When I hit university, and my jobs post university; I was amazed that people had lives outside of school and work. I didn’t understand it, when I was done a day of grade school, I came home to listen to music and write.
All the people around me were hooking up, going to each other’s houses and going shopping, while I naturally did life by myself. I wasn’t invited, or if I was, I would shy away. Or people never thought to invite me “I wasn’t that type of person.”
I say this because being offered a social life was such a change in my life. When someone wants me over every night to hang out with them, in a dating or friendship situation I begin to get lost. I need to run home to write and relax and talk to my cats.
Instead of playing with people all weekend, I do meet up with friends on a Saturday morning, I like to take the weekend to find my centre, after a week of work and spending 9 hours with the hundred or so people at my work.
Friends ask me out on Sundays, but despite the whole leaving the house to do the laundry, and occasionally driving myself crazy, I won’t go out on Sundays, but I like to sit here, in my bed, and write.
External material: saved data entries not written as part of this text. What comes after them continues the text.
Definition setFileAt (i : Z) (f : option NamedFile) (cf : CheckpointFile)
  : CheckpointFile :=
  let fs := fileSet cf in
  with_fileSet
    {| fileList_ := <[Z.to_nat i := f]> (fileList_ fs);
       dirList_ := dirList_ fs; fileNameList_ := fileNameList_ fs;
       blockCountList_ := blockCountList_ fs |} cf.

Definition setFileNameAt (i : Z) (name : string) (cf : CheckpointFile)
  : CheckpointFile :=
  let fs := fileSet cf in
  with_fileSet
    {| fileList_ := fileList_ fs; dirList_ := dirList_ fs;
       fileNameList_ := <[Z.to_nat i := name]> (fileNameList_ fs);
       blockCountList_ := blockCountList_ fs |} cf.

Definition setBlockCountAt (i : Z) (n : Z) (cf : CheckpointFile)
  : CheckpointFile :=
  let fs := fileSet cf in
  with_fileSet
    {| fileList_ := fileList_ fs; dirList_ := dirList_ fs;
       fileNameList_ := fileNameList_ fs;
       blockCountList_ := <[Z.to_nat i := n]> (blockCountList_ fs) |} cf.

(** ** Construction, [open], [truncate], [close] *)

Section FileSetOps.
Context `{HeaderConstants}.

(** The constructor: it yields a store or throws on a bad configuration. *)
Definition CheckpointFile_new (chunkExpSize : Z) (dir : string) (pgId : Z)
    (splitCount stripeSize : Z) (configDirList : list string) (os : OS)
  : ErrorCode + CheckpointFile :=
  let splitMode := 0 <? splitCount in
  let splitCount_' := if splitCount =? 0 then 1 else splitCount in
  let n := Z.to_nat splitCount_' in
  let configDirCount := Z.of_nat (List.length configDirList) in
  let build (dirs : list string) : CheckpointFile :=
    {| config :=
         {| BLOCK_EXP_SIZE_ := chunkExpSize;
            BLOCK_SIZE_ := wrap64 (Z.shiftl 1 chunkExpSize);
            pgId_ := pgId; dir_ := dir; splitMode_ := splitMode;
            splitCount_ := splitCount_'; stripeSize_ := stripeSize;
            ioWarningThresholdMillis_ :=
              IO_MONITOR_DEFAULT_WARNING_THRESHOLD_MILLIS |};
       usedChunkInfo_ := []; validChunkInfo_ := [];
       blockNum_ := 0; freeUseBitNum_ := 0; freeBlockSearchCursor_ := 0;
       fileSet :=
         {| fileList_ := replicate n None; dirList_ := dirs;
            fileNameList_ := replicate n ""%string;
            blockCountList_ := replicate n 0 |};
       counters :=
         {| readBlockCount_ := 0; writeBlockCount_ := 0;
            readRetryCount_ := 0; writeRetryCount_ := 0 |} |} in
  if splitMode then
    if splitCount_' <? configDirCount then inl GS_ERROR_CF_INVALID_DIRECTORY
    else if configDirCount =? 0 then inl GS_ERROR_CF_INVALID_DIRECTORY
    else if FILE_SPLIT_COUNT_LIMIT <? splitCount_'
    then inl GS_ERROR_CF_INVALID_DIRECTORY
    else if FILE_SPLIT_STRIPE_SIZE_LIMIT <? stripeSize
    then inl GS_ERROR_CF_INVALID_DIRECTORY
    else
      let dirs :=
        (λ i : Z, default ""%string
                    (configDirList !! Z.to_nat (i mod configDirCount)))
          <$> seqZ 0 splitCount_' in
      if forallb (λ d, match os_nodes os !! d with
                       | Some (File _) => false
                       | _ => true
                       end) dirs
      then inr (build dirs)
      else inl GS_ERROR_CM_IO_ERROR
  else
    if negb (configDirCount =? 0) then inl GS_ERROR_CF_INVALID_DIRECTORY
    else inr (build (<[0%nat := dir]> (replicate n ""%string))).

(** The directory test of [open]: the path must exist and be a directory. *)
Definition checkDirectory (path : string) : M unit :=
  ex <- FileSystem_exists path ;;
  if ex : bool then
    isDir <- FileSystem_isDirectory path ;;
    if isDir : bool then ret tt else throw GS_ERROR_CF_INVALID_DIRECTORY
  else throw GS_ERROR_CF_INVALID_DIRECTORY.

(** One turn of the loop of [open]; the result is the block count that the
    turn adds to [totalBlockCount]. *)
Definition openFile (checkOnly createMode : bool) (i : Z) : M Z :=
  cf <- getCf ;;
  let c := config cf in
  fileName <-
    (if splitMode_ c then
       checkDirectory (dirAt cf i) ;;;
       ret (dirAt cf i +:+ "/" +:+ cpFileName (pgId_ c) i)
     else
       prefix <-
         (if bool_decide (dir_ c = ""%string) then ret ""%string
          else checkDirectory (dir_ c) ;;; ret (dir_ c +:+ "/")) ;;
       ret (prefix +:+ cpFileName (pgId_ c) 1)) ;;
  modifyCf (setFileNameAt i fileName) ;;;
  ex <- FileSystem_exists fileName ;;
  if ex : bool then
    modifyCf (setFileAt i (Some NamedFile_new)) ;;;
    f <- NamedFile_open fileName false false checkOnly ;;
    let f := if checkOnly then f else NamedFile_lock f in
    modifyCf (setFileAt i (Some f)) ;;;
    size <- NamedFile_getSize f ;;
    let chunkNum :=
      to_int64 (wrap64 (size + BLOCK_SIZE_ c - 1) / BLOCK_SIZE_ c) in
    modifyCf (setBlockCountAt i chunkNum) ;;;
    ret chunkNum
  else if checkOnly then throw GS_ERROR_CM_FILE_NOT_FOUND
  else if negb createMode then throw GS_ERROR_CM_FILE_NOT_FOUND
  else
    modifyCf (setFileAt i (Some NamedFile_new)) ;;;
    f <- NamedFile_open fileName true false false ;;
    modifyCf (setFileAt i (Some (NamedFile_lock f))) ;;;
    modifyCf (setBlockCountAt i 0) ;;;
    ret 0.
Lemma cycles_status_queries I n : forall a w,
  status_queries (cycles I n a w) = status_queries w + n.
Proof.
  induction n as [| n IH]; intros a w; simpl.
  - lia.
  - rewrite IH. simpl. lia.
Qed.

Lemma cycles_events I n : forall a w, events (cycles I n a w) = events w.
Proof.
  induction n as [| n IH]; intros a w; simpl; [reflexivity |].
  now rewrite IH.
Qed.

Lemma sleeps_shift I n : forall a,
  sleeps I (S n) a = sleeps I n (a + 1) ++ [sleep_time I (a + 1)].
Proof.
  induction n as [| n IH]; intros a.
  - simpl. reflexivity.
  - change (sleeps I (S (S n)) a)
      with (sleep_time I (a + Z.of_nat (S (S n))) :: sleeps I (S n) a).
    rewrite IH.
    change (sleeps I (S n) (a + 1))
      with (sleep_time I (a + 1 + Z.of_nat (S n)) :: sleeps I n (a + 1)).
    simpl app. f_equal. f_equal. lia.
Qed.

Lemma cycles_slept I n : forall a w,
  slept (cycles I n a w) = sleeps I n a ++ slept w.
Proof.
  induction n as [| n IH]; intros a w.
  - reflexivity.
  - simpl cycles. rewrite IH. rewrite sleeps_shift.
    rewrite <- app_assoc. reflexivity.
Qed.

Section PollerFacts.

Variable db : UnicodeDb.
Variable e : env.
Variables (job_id : str) (I T start : Q).

Local Abbreviation pending := (pending db e job_id).
Local Abbreviation in_time := (in_time e T start).

Lemma poll_loop_cycle fuel a w st :
  get_status e (status_queries w) job_id = Returns st ->
  is_terminal db (to_status_dict st) = false ->
  (time_time e (clock_reads w) - start <= T)%Q ->
  (0 <= I)%Q -> (0 <= a)%Z ->
  poll_loop db e (S fuel) job_id I T start a w
  = poll_loop db e fuel job_id I T start (a + 1)
      (cycle (sleep_time I (a + 1)) w).
Proof.
  intros Hq Hnt Ht HI Ha. simpl. unfold query. rewrite Hq, Hnt.
  unfold read_clock. simpl.
  destruct (Qlt_le_dec T (time_time e (clock_reads w) - start)) as [Hlt | _].
  - exfalso. exact (Qlt_not_le _ _ Hlt Ht).
  - unfold sleep.
    destruct (Qlt_le_dec (sleep_time I (a + 1)) 0) as [Hneg | _].
    + exfalso. apply (Qlt_not_le _ _ Hneg).
      apply sleep_time_nonneg; [assumption | lia].
    + reflexivity.
Qed.
(** * DiscordAlertsTrader: the Bybit client and the alert symbol extractor

    A shallow embedding of [src/bybit_api.py]: the class [BybitClient], a
    fail-soft facade over an exchange HTTP session, and the helper
    [parse_crypto_symbol], which pulls a trading symbol out of alert text with
    two regular expressions.

    - [Py] holds the Python values and built-ins the module touches.
    - [BybitClient] holds the methods, written in a state and exception monad
      over the session's state and a log of the calls made to the session.
    - [Interruptible] holds the same methods for a session that may also
      raise outside [Exception].
    - [Re] holds a backtracking matcher for the fragment of [re] used.
    - The theorems follow the definitions. *)

From Stdlib Require Import ZArith String List Ascii Bool Lia.
From Stdlib Require Import PrimFloat SpecFloat FloatOps DecimalString.
Import ListNotations.

Set Warnings "-register-all".

Open Scope string_scope.
Open Scope list_scope.

(** ** Python values and built-ins *)

Module Py.

(** The values that travel between the client, its callers and the session:
    JSON-like data. A [dict] keeps insertion order, as Python's does; its keys
    are strings (JSON objects and keyword arguments). [float] is IEEE
    binary64, the kernel's primitive float. *)
Inductive pyval : Type :=
| PNone
| PBool (b : bool)
| PInt (z : Z)
| PFloat (f : float)
| PStr (s : string)
| PList (l : list pyval)
| PDict (d : list (string * pyval)).

Definition dict : Type := list (string * pyval).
So in relation to the last post I wrote, this need to be by myself, and low self esteem, people saying “oh friendships, love, just happens" was some sort of bullshit I didn’t understand and I thought everyone hated me. I didn’t realize I was just being me and people were just reacting to me being a hermit. I didn’t put it out there that I wanted to play and very few people asked. So I'm not avoiding you, I don't hate you, sometimes my world is clearer alone.